Working data: Begin
Lemma Downsample_fits_the_small_channel_witness :
  exists dst,
    yg.Downsample_to (yg.unsigned_channel 16) 16 12 [65535; 4096; 255; 0]%N = Some dst
    /\ length dst = 4%nat
    /\ Forall2 (fun ch1 ch2 =>
                  (ch2 < 2 ^ 12)%N
                  /\ (ch2 * 2 ^ (16 - 12) <= ch1)%N
                  /\ (ch1 < (ch2 + 1) * 2 ^ (16 - 12))%N)
         [65535; 4096; 255; 0]%N dst
    /\ (forall a b, (a <= b)%N -> (b < 2 ^ 16)%N ->
          (yg.DownsampleImpl_to (yg.unsigned_channel 16) (2 ^ (16 - 12)) a
           <= yg.DownsampleImpl_to (yg.unsigned_channel 16) (2 ^ (16 - 12)) b)%N)
    /\ (forall bits, (12 <= bits)%N ->
          yg.Downsample_to (yg.unsigned_channel bits) 16 12 [65535; 4096; 255; 0]%N
          = Some dst)
    /\ (forall bits,
          yg.Downsample_to (yg.unsigned_channel bits) 16 12 [65535; 4096; 255; 0]%N
          = Some (map (fun ch2 => (ch2 mod 2 ^ bits)%N) dst)).
Proof.
  apply (PixelTraits.Downsample_fits_the_small_channel (yg.unsigned_channel 16) 16 12
           [65535; 4096; 255; 0]%N).
  - vm_compute. discriminate.
  - vm_compute. reflexivity.
  - vm_compute. reflexivity.
  - intros value Hvalue. unfold yg.unsigned_channel. apply N.mod_small.
    change (2 ^ 12)%N with 4096%N in Hvalue. change (2 ^ 16)%N with 65536%N. lia.
  - repeat constructor.
Defined.


End Runs.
Working data: End
| Goal of the exercise |
What you return must be the lines above that run from the line with "yg.Downsample_to (yg.unsigned_channel 16)" to the line with "(b < 2 ^ 16)%N ->", inclusive, each copied exactly.

| Written answer |
    yg.Downsample_to (yg.unsigned_channel 16) 16 12 [65535; 4096; 255; 0]%N = Some dst
    /\ length dst = 4%nat
    /\ Forall2 (fun ch1 ch2 =>
                  (ch2 < 2 ^ 12)%N
                  /\ (ch2 * 2 ^ (16 - 12) <= ch1)%N
                  /\ (ch1 < (ch2 + 1) * 2 ^ (16 - 12))%N)
         [65535; 4096; 255; 0]%N dst
    /\ (forall a b, (a <= b)%N -> (b < 2 ^ 16)%N ->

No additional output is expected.